* _REQUIRED ACTION_:
Filter the records below, keeping only lines with the string "registers".

::::::

(* ===== verification/Sha256.v ===== *)
(** * SHA-256

    Models src/crypto/sha256.cpp: the portable transformation, the class
    [CSHA256], and the routine for the double hash of 64 bytes that the merkle
    trees use, with its merged constants.  The unrolled rounds are a fold over
    their constants: the registers move on by one in each. *)

From stdpp Require Import base numbers list.
From Stdlib Require Import ZArith Lia.
From S2P Require Import Prelude HashWriter.

Local Open Scope Z_scope.

Definition Ch (x y z : Z) : Z := Z.lxor z (Z.land x (Z.lxor y z)).
Definition Maj (x y z : Z) : Z := Z.lor (Z.land x y) (Z.land z (Z.lor x y)).
Definition Sigma0 (x : Z) : Z := Z.lxor (Z.lxor (ror32 x 2) (ror32 x 13)) (ror32 x 22).
Definition Sigma1 (x : Z) : Z := Z.lxor (Z.lxor (ror32 x 6) (ror32 x 11)) (ror32 x 25).
Definition sigma0 (x : Z) : Z := Z.lxor (Z.lxor (ror32 x 7) (ror32 x 18)) (Z.shiftr x 3).
Definition sigma1 (x : Z) : Z := Z.lxor (Z.lxor (ror32 x 17) (ror32 x 19)) (Z.shiftr x 10).

Record regs : Type := Regs { ra : Z; rb : Z; rc : Z; rd : Z; re : Z; rf : Z; rg : Z; rh : Z }.

(** The registers, renamed for the next round. *)
Definition Round (r : regs) (k : Z) : regs :=
  let t1 := u32 (rh r + Sigma1 (re r) + Ch (re r) (rf r) (rg r) + k) in
  let t2 := u32 (Sigma0 (ra r) + Maj (ra r) (rb r) (rc r)) in
  Regs (u32 (t1 + t2)) (ra r) (rb r) (rc r) (u32 (rd r + t1)) (re r) (rf r) (rg r).

Definition Initialize : list Z := [0x6a09e667; 0xbb67ae85; 0x3c6ef372; 0xa54ff53a; 0x510e527f; 0x9b05688c; 0x1f83d9ab; 0x5be0cd19].

Definition K256 : list Z :=
  [0x428a2f98; 0x71374491; 0xb5c0fbcf; 0xe9b5dba5; 0x3956c25b; 0x59f111f1; 0x923f82a4; 0xab1c5ed5] ++
  [0xd807aa98; 0x12835b01; 0x243185be; 0x550c7dc3; 0x72be5d74; 0x80deb1fe; 0x9bdc06a7; 0xc19bf174] ++
  [0xe49b69c1; 0xefbe4786; 0x0fc19dc6; 0x240ca1cc; 0x2de92c6f; 0x4a7484aa; 0x5cb0a9dc; 0x76f988da] ++
  [0x983e5152; 0xa831c66d; 0xb00327c8; 0xbf597fc7; 0xc6e00bf3; 0xd5a79147; 0x06ca6351; 0x14292967] ++
  [0x27b70a85; 0x2e1b2138; 0x4d2c6dfc; 0x53380d13; 0x650a7354; 0x766a0abb; 0x81c2c92e; 0x92722c85] ++
  [0xa2bfe8a1; 0xa81a664b; 0xc24b8b70; 0xc76c51a3; 0xd192e819; 0xd6990624; 0xf40e3585; 0x106aa070] ++
  [0x19a4c116; 0x1e376c08; 0x2748774c; 0x34b0bcb5; 0x391c0cb3; 0x4ed8aa4a; 0x5b9cca4f; 0x682e6ff3] ++
  [0x748f82ee; 0x78a5636f; 0x84c87814; 0x8cc70208; 0x90befffa; 0xa4506ceb; 0xbef9a3f7; 0xc67178f2].

(** The words [w0] to [w15] read the block; [w0 += sigma1(w14) + w9 + sigma0(w1)]
    and so on, with the words renamed for the next round. *)
Definition block_words (chunk : list Z) : list Z := map (fun i => ReadBE32 (drop (4 * i) chunk)) (seq 0 16).
Definition next_word (w : list Z) : Z := u32 (nth 0 w 0 + (sigma1 (nth 14 w 0) + nth 9 w 0 + sigma0 (nth 1 w 0))).
Definition shift_words (w : list Z) : list Z := tail w ++ [next_word w].
Fixpoint word_rounds (rounds : nat) (w : list Z) : list Z :=
  match rounds with O => [] | S rounds => nth 0 w 0 :: word_rounds rounds (shift_words w) end.

Definition add_const (k w : Z) : Z := u32 (k + w).
Definition to_regs (s : list Z) : regs := Regs (nth 0 s 0) (nth 1 s 0) (nth 2 s 0) (nth 3 s 0) (nth 4 s 0) (nth 5 s 0) (nth 6 s 0) (nth 7 s 0).
Definition add_regs (s : list Z) (r : regs) : list Z := zip_with (fun x y => u32 (x + y)) s [ra r; rb r; rc r; rd r; re r; rf r; rg r; rh r].

(** [Transform] on one block. *)
Definition Transform (s chunk : list Z) : list Z := add_regs s (fold_left Round (zip_with add_const K256 (word_rounds 64 (block_words chunk))) (to_regs s)).

Definition sha256 : BlockHash := {|
  bh_block := 64;
  bh_init := Initialize;
  bh_transform := Transform;
  bh_sizedesc := WriteBE64;
  bh_pad := 119;
  bh_out := fun s => s ≫= WriteBE32;
|}.

Definition CSHA256 : Type := Hasher.
Definition new_CSHA256 : CSHA256 := new_Hasher sha256.
Definition CSHA256_Write : CSHA256 -> list Z -> CSHA256 := Write_ sha256.
Definition CSHA256_Finalize : CSHA256 -> list Z * CSHA256 := Finalize_ sha256.
Definition CSHA256_Reset : CSHA256 -> CSHA256 := Reset_ sha256.

(** ** The double hash of 64 bytes *)

(** The constants of the second transformation, with the words of its block, which is padding. *)
Definition K256_padding : list Z :=
  [0xc28a2f98; 0x71374491; 0xb5c0fbcf; 0xe9b5dba5; 0x3956c25b; 0x59f111f1; 0x923f82a4; 0xab1c5ed5] ++
  [0xd807aa98; 0x12835b01; 0x243185be; 0x550c7dc3; 0x72be5d74; 0x80deb1fe; 0x9bdc06a7; 0xc19bf374] ++
  [0x649b69c1; 0xf0fe4786; 0x0fe1edc6; 0x240cf254; 0x4fe9346f; 0x6cc984be; 0x61b9411e; 0x16f988fa] ++
  [0xf2c65152; 0xa88e5a6d; 0xb019fc65; 0xb9d99ec7; 0x9a1231c3; 0xe70eeaa0; 0xfdb1232b; 0xc7353eb0] ++
  [0x3069bad5; 0xcb976d5f; 0x5a0f118f; 0xdc1eeefd; 0x0a35b689; 0xde0b7a04; 0x58f4ca9d; 0xe15d5b16] ++
  [0x007f3e86; 0x37088980; 0xa507ea32; 0x6fab9537; 0x17406110; 0x0d8cd6f1; 0xcdaa3b6d; 0xc0bbbe37] ++
  [0x83613bda; 0xdb48a363; 0x0b02e931; 0x6fd15ca7; 0x521afaca; 0x31338431; 0x6ed41a95; 0x6d437890] ++
  [0xc39c91f2; 0x9eccabbd; 0xb5c9a0e6; 0x532fb63c; 0xd2c741c6; 0x07237ea3; 0xa4954b68; 0x4c191d76].

(** Rounds 16 to 31 of the third transformation, in which eight words are
    padding: the words that are left. *)
Definition third_words (w : list Z) : list Z :=
  let w0 := nth 0 w 0 in let w1 := nth 1 w 0 in let w2 := nth 2 w 0 in let w3 := nth 3 w 0 in
  let w4 := nth 4 w 0 in let w5 := nth 5 w 0 in let w6 := nth 6 w 0 in let w7 := nth 7 w 0 in
  let w0 := u32 (w0 + sigma0 w1) in
  let w1 := u32 (w1 + (0xa00000 + sigma0 w2)) in
  let w2 := u32 (w2 + (sigma1 w0 + sigma0 w3)) in
  let w3 := u32 (w3 + (sigma1 w1 + sigma0 w4)) in
  let w4 := u32 (w4 + (sigma1 w2 + sigma0 w5)) in
  let w5 := u32 (w5 + (sigma1 w3 + sigma0 w6)) in
  let w6 := u32 (w6 + (sigma1 w4 + 0x100 + sigma0 w7)) in
  let w7 := u32 (w7 + (sigma1 w5 + w0 + 0x11002000)) in
  let w8 := u32 (0x80000000 + sigma1 w6 + w1) in
  let w9 := u32 (sigma1 w7 + w2) in
  let w10 := u32 (sigma1 w8 + w3) in
  let w11 := u32 (sigma1 w9 + w4) in
  let w12 := u32 (sigma1 w10 + w5) in
  let w13 := u32 (sigma1 w11 + w6) in
  let w14 := u32 (sigma1 w12 + w7 + 0x400022) in
  let w15 := u32 (0x100 + sigma1 w13 + w8 + sigma0 w0) in
  [w0; w1; w2; w3; w4; w5; w6; w7; w8; w9; w10; w11; w12; w13; w14; w15].

Definition TransformD64 (chunk : list Z) : list Z :=
  let t := add_regs Initialize (fold_left Round (zip_with add_const K256 (word_rounds 64 (block_words chunk))) (to_regs Initialize)) in
  let w := add_regs t (fold_left Round K256_padding (to_regs t)) in
  let rounds := zip_with add_const (take 8 K256) w ++ [0x5807aa98; 0x12835b01; 0x243185be; 0x550c7dc3; 0x72be5d74; 0x80deb1fe; 0x9bdc06a7; 0xc19bf274] ++
    zip_with add_const (drop 16 K256) (word_rounds 48 (third_words w)) in
  add_regs Initialize (fold_left Round rounds (to_regs Initialize)) ≫= WriteBE32.

(** The same with the transformation of the machine, [tr]. *)
Definition wrapper_padding1 : list Z := 128 :: replicate 61 0 ++ [2; 0].
Definition wrapper_padding2 : list Z := 128 :: replicate 29 0 ++ [1; 0].
Definition TransformD64Wrapper (tr : list Z -> list Z -> list Z) (chunk : list Z) : list Z :=
  let s := tr (tr Initialize chunk) wrapper_padding1 in
  let buffer2 := (s ≫= WriteBE32) ++ wrapper_padding2 in
  tr Initialize buffer2 ≫= WriteBE32.

(** The loops over several blocks: [ways] blocks at a time, when there is a
    routine for that. *)
Fixpoint D64_ways (fuel ways : nat) (routine : list Z -> list Z) (chunk : list Z) (blocks : nat) : list Z * list Z * nat :=
  match fuel with
  | O => ([], chunk, blocks)
  | S fuel =>
      if (ways <=? blocks)%nat then
        let '(out, rest, n) := D64_ways fuel ways routine (drop (64 * ways) chunk) (blocks - ways) in
        (routine (take (64 * ways) chunk) ++ out, rest, n)
      else ([], chunk, blocks)
  end.
Definition D64_optional (ways : nat) (routine : option (list Z -> list Z)) (chunk : list Z) (blocks : nat) : list Z * list Z * nat :=
  match routine with Some routine => D64_ways blocks ways routine chunk blocks | None => ([], chunk, blocks) end.

(** The routines that the machine offers. *)
Record D64_routines : Type := { way8 : option (list Z -> list Z); way4 : option (list Z -> list Z); way2 : option (list Z -> list Z); way1 : list Z -> list Z }.

Definition SHA256D64 (m : D64_routines) (chunk : list Z) (blocks : nat) : list Z :=
  let '(out8, chunk, blocks) := D64_optional 8 (way8 m) chunk blocks in
  let '(out4, chunk, blocks) := D64_optional 4 (way4 m) chunk blocks in
  let '(out2, chunk, blocks) := D64_optional 2 (way2 m) chunk blocks in
  let '(out1, _, _) := D64_ways blocks 1 (way1 m) chunk blocks in
  out8 ++ out4 ++ out2 ++ out1.

(** ** Test vectors *)

Example sha256_abc : hash_of sha256 [97; 98; 99] = [0xba; 0x78; 0x16; 0xbf; 0x8f; 0x01; 0xcf; 0xea; 0x41; 0x41; 0x40; 0xde; 0x5d; 0xae; 0x22; 0x23; 0xb0; 0x03; 0x61; 0xa3; 0x96; 0x17; 0x7a; 0x9c; 0xb4; 0x10; 0xff; 0x61; 0xf2; 0x00; 0x15; 0xad].
Proof. vm_compute. reflexivity. Qed.
Example sha256_d64_zero : TransformD64 (replicate 64 0) = hash_of sha256 (hash_of sha256 (replicate 64 0)).
Proof. vm_compute. reflexivity. Qed.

::::::

* _FINISHED TASK_:
    their constants: the registers move on by one in each. *)
(** The registers, renamed for the next round. *)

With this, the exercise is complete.